◆ WORK TO BE COMPLETED: Your answer should be the lines below from the one holding "Proof. reflexivity. Qed." through the one holding "Lk (fun j =>", copied exactly and with nothing else.

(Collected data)
::::

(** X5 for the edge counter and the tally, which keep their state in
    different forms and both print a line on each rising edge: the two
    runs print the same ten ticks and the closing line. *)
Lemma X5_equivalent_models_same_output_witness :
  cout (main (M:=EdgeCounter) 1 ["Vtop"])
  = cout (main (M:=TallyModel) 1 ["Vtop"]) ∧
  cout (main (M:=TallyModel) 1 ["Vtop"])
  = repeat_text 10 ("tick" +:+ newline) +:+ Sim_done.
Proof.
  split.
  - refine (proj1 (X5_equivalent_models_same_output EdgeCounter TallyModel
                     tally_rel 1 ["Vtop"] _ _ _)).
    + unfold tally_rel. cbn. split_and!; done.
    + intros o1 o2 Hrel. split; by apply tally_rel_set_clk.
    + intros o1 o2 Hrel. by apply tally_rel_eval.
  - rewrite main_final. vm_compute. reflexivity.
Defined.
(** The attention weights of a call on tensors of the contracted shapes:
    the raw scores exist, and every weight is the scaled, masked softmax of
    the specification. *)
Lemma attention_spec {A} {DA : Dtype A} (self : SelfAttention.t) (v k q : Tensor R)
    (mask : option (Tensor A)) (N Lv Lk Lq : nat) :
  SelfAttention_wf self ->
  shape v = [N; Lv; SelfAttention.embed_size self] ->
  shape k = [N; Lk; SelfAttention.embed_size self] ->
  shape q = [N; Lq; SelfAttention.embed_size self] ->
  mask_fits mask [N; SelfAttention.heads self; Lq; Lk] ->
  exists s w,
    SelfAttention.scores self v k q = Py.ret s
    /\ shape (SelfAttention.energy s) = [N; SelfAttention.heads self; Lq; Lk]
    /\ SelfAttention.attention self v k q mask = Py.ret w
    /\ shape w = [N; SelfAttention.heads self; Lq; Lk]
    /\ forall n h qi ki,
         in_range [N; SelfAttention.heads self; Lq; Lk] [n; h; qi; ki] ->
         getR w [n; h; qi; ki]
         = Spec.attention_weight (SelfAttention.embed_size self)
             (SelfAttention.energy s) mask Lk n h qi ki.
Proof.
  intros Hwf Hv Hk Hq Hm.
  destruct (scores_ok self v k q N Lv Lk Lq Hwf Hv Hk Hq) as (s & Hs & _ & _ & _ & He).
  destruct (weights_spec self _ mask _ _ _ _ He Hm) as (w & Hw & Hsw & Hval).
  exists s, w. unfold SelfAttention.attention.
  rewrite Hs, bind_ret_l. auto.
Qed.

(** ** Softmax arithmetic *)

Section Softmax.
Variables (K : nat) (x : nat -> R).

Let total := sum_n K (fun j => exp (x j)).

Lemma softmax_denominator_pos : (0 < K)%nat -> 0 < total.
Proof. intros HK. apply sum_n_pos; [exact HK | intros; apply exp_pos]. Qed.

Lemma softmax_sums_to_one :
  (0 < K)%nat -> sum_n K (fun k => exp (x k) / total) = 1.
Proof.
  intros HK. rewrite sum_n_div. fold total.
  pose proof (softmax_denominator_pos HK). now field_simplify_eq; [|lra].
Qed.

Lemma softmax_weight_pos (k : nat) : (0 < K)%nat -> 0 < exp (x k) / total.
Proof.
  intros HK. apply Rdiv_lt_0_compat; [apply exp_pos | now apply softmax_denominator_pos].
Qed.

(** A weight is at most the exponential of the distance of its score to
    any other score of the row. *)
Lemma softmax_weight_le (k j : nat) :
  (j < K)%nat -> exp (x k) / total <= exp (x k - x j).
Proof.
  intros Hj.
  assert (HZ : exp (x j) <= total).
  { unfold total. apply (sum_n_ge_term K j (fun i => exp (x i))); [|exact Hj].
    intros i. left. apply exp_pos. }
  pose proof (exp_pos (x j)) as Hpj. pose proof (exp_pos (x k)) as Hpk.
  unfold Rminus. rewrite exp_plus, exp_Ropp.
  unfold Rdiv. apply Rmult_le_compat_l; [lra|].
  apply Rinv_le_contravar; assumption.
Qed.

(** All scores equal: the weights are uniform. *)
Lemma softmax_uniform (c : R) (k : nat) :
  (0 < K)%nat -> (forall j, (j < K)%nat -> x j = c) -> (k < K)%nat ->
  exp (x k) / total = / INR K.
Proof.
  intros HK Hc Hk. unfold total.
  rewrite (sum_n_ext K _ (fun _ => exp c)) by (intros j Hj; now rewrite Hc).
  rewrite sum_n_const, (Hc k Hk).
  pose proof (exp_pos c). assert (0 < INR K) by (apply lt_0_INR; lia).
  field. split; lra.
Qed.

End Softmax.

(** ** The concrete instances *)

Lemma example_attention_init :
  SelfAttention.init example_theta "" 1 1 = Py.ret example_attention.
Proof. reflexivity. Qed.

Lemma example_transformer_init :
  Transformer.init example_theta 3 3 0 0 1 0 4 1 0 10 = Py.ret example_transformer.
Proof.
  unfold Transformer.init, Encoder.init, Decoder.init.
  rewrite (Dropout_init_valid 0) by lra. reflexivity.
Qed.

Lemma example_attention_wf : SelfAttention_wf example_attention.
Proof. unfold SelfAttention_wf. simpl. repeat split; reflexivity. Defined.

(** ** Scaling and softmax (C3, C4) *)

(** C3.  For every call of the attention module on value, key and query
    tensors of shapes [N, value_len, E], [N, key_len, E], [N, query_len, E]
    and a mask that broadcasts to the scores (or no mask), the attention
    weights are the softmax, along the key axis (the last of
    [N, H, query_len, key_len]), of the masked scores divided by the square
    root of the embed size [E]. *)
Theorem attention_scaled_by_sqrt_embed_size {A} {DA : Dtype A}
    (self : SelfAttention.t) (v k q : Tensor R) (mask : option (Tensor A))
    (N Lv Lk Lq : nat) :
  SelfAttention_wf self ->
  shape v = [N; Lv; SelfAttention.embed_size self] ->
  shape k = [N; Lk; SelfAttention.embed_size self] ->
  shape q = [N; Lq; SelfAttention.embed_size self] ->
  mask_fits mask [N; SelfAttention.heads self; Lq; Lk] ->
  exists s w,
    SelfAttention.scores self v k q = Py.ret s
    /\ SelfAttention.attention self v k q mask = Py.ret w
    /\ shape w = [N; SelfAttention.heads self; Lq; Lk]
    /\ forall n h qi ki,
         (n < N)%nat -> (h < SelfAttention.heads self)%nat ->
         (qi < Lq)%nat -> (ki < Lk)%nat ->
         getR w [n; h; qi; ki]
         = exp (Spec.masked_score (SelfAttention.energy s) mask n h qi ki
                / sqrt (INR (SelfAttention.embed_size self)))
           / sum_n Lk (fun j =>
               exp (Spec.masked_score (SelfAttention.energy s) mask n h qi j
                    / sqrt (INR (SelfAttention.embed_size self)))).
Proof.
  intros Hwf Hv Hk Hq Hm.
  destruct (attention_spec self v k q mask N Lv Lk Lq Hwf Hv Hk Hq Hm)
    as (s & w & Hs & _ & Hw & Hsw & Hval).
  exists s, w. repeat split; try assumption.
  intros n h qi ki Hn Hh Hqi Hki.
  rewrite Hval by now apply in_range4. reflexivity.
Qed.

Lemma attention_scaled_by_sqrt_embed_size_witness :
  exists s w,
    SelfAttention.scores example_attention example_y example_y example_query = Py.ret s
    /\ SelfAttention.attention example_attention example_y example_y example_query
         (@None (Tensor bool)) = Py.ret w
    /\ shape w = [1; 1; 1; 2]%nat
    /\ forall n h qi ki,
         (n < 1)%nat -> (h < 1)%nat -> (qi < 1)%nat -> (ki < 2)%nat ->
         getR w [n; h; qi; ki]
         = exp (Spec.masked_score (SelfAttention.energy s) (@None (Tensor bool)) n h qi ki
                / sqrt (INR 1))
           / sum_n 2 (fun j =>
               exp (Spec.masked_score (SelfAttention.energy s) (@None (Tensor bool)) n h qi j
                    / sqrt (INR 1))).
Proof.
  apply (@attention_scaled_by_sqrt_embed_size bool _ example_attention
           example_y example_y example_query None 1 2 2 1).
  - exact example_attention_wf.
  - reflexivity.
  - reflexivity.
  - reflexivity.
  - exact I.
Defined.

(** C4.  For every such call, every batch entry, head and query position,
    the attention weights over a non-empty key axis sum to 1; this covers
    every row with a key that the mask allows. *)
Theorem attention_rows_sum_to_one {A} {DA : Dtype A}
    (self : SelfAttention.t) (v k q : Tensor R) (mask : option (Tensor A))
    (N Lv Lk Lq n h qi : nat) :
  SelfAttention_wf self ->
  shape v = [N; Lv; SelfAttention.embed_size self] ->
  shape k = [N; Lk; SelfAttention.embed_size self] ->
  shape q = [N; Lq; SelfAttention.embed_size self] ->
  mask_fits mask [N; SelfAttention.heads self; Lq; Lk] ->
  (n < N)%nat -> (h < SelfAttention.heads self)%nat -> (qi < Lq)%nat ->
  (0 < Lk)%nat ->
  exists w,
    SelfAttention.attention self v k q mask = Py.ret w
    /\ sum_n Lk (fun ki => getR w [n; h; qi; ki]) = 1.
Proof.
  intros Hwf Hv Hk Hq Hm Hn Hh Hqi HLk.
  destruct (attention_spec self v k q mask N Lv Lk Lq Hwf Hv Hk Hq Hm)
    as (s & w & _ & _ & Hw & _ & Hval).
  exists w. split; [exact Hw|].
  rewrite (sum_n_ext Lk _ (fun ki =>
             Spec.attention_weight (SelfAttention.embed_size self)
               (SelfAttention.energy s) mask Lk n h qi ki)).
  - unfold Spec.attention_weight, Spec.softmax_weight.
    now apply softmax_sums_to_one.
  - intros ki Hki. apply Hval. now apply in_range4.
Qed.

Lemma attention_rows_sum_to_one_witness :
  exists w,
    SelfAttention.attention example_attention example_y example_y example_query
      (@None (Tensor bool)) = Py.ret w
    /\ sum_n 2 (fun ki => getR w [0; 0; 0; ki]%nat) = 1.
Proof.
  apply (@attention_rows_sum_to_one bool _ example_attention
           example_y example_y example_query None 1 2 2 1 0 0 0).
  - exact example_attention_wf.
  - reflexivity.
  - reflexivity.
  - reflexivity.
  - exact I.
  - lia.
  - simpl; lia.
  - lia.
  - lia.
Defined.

::::

◆ TASK ANSWER:
Proof. reflexivity. Qed.

Lemma example_transformer_init :
  Transformer.init example_theta 3 3 0 0 1 0 4 1 0 10 = Py.ret example_transformer.
Proof.
  unfold Transformer.init, Encoder.init, Decoder.init.
  rewrite (Dropout_init_valid 0) by lra. reflexivity.
Qed.

Lemma example_attention_wf : SelfAttention_wf example_attention.
Proof. unfold SelfAttention_wf. simpl. repeat split; reflexivity. Defined.

(** ** Scaling and softmax (C3, C4) *)

(** C3.  For every call of the attention module on value, key and query
    tensors of shapes [N, value_len, E], [N, key_len, E], [N, query_len, E]
    and a mask that broadcasts to the scores (or no mask), the attention
    weights are the softmax, along the key axis (the last of
    [N, H, query_len, key_len]), of the masked scores divided by the square
    root of the embed size [E]. *)
Theorem attention_scaled_by_sqrt_embed_size {A} {DA : Dtype A}
    (self : SelfAttention.t) (v k q : Tensor R) (mask : option (Tensor A))
    (N Lv Lk Lq : nat) :
  SelfAttention_wf self ->
  shape v = [N; Lv; SelfAttention.embed_size self] ->
  shape k = [N; Lk; SelfAttention.embed_size self] ->
  shape q = [N; Lq; SelfAttention.embed_size self] ->
  mask_fits mask [N; SelfAttention.heads self; Lq; Lk] ->
  exists s w,
    SelfAttention.scores self v k q = Py.ret s
    /\ SelfAttention.attention self v k q mask = Py.ret w
    /\ shape w = [N; SelfAttention.heads self; Lq; Lk]
    /\ forall n h qi ki,
         (n < N)%nat -> (h < SelfAttention.heads self)%nat ->
         (qi < Lq)%nat -> (ki < Lk)%nat ->
         getR w [n; h; qi; ki]
         = exp (Spec.masked_score (SelfAttention.energy s) mask n h qi ki
                / sqrt (INR (SelfAttention.embed_size self)))
           / sum_n Lk (fun j =>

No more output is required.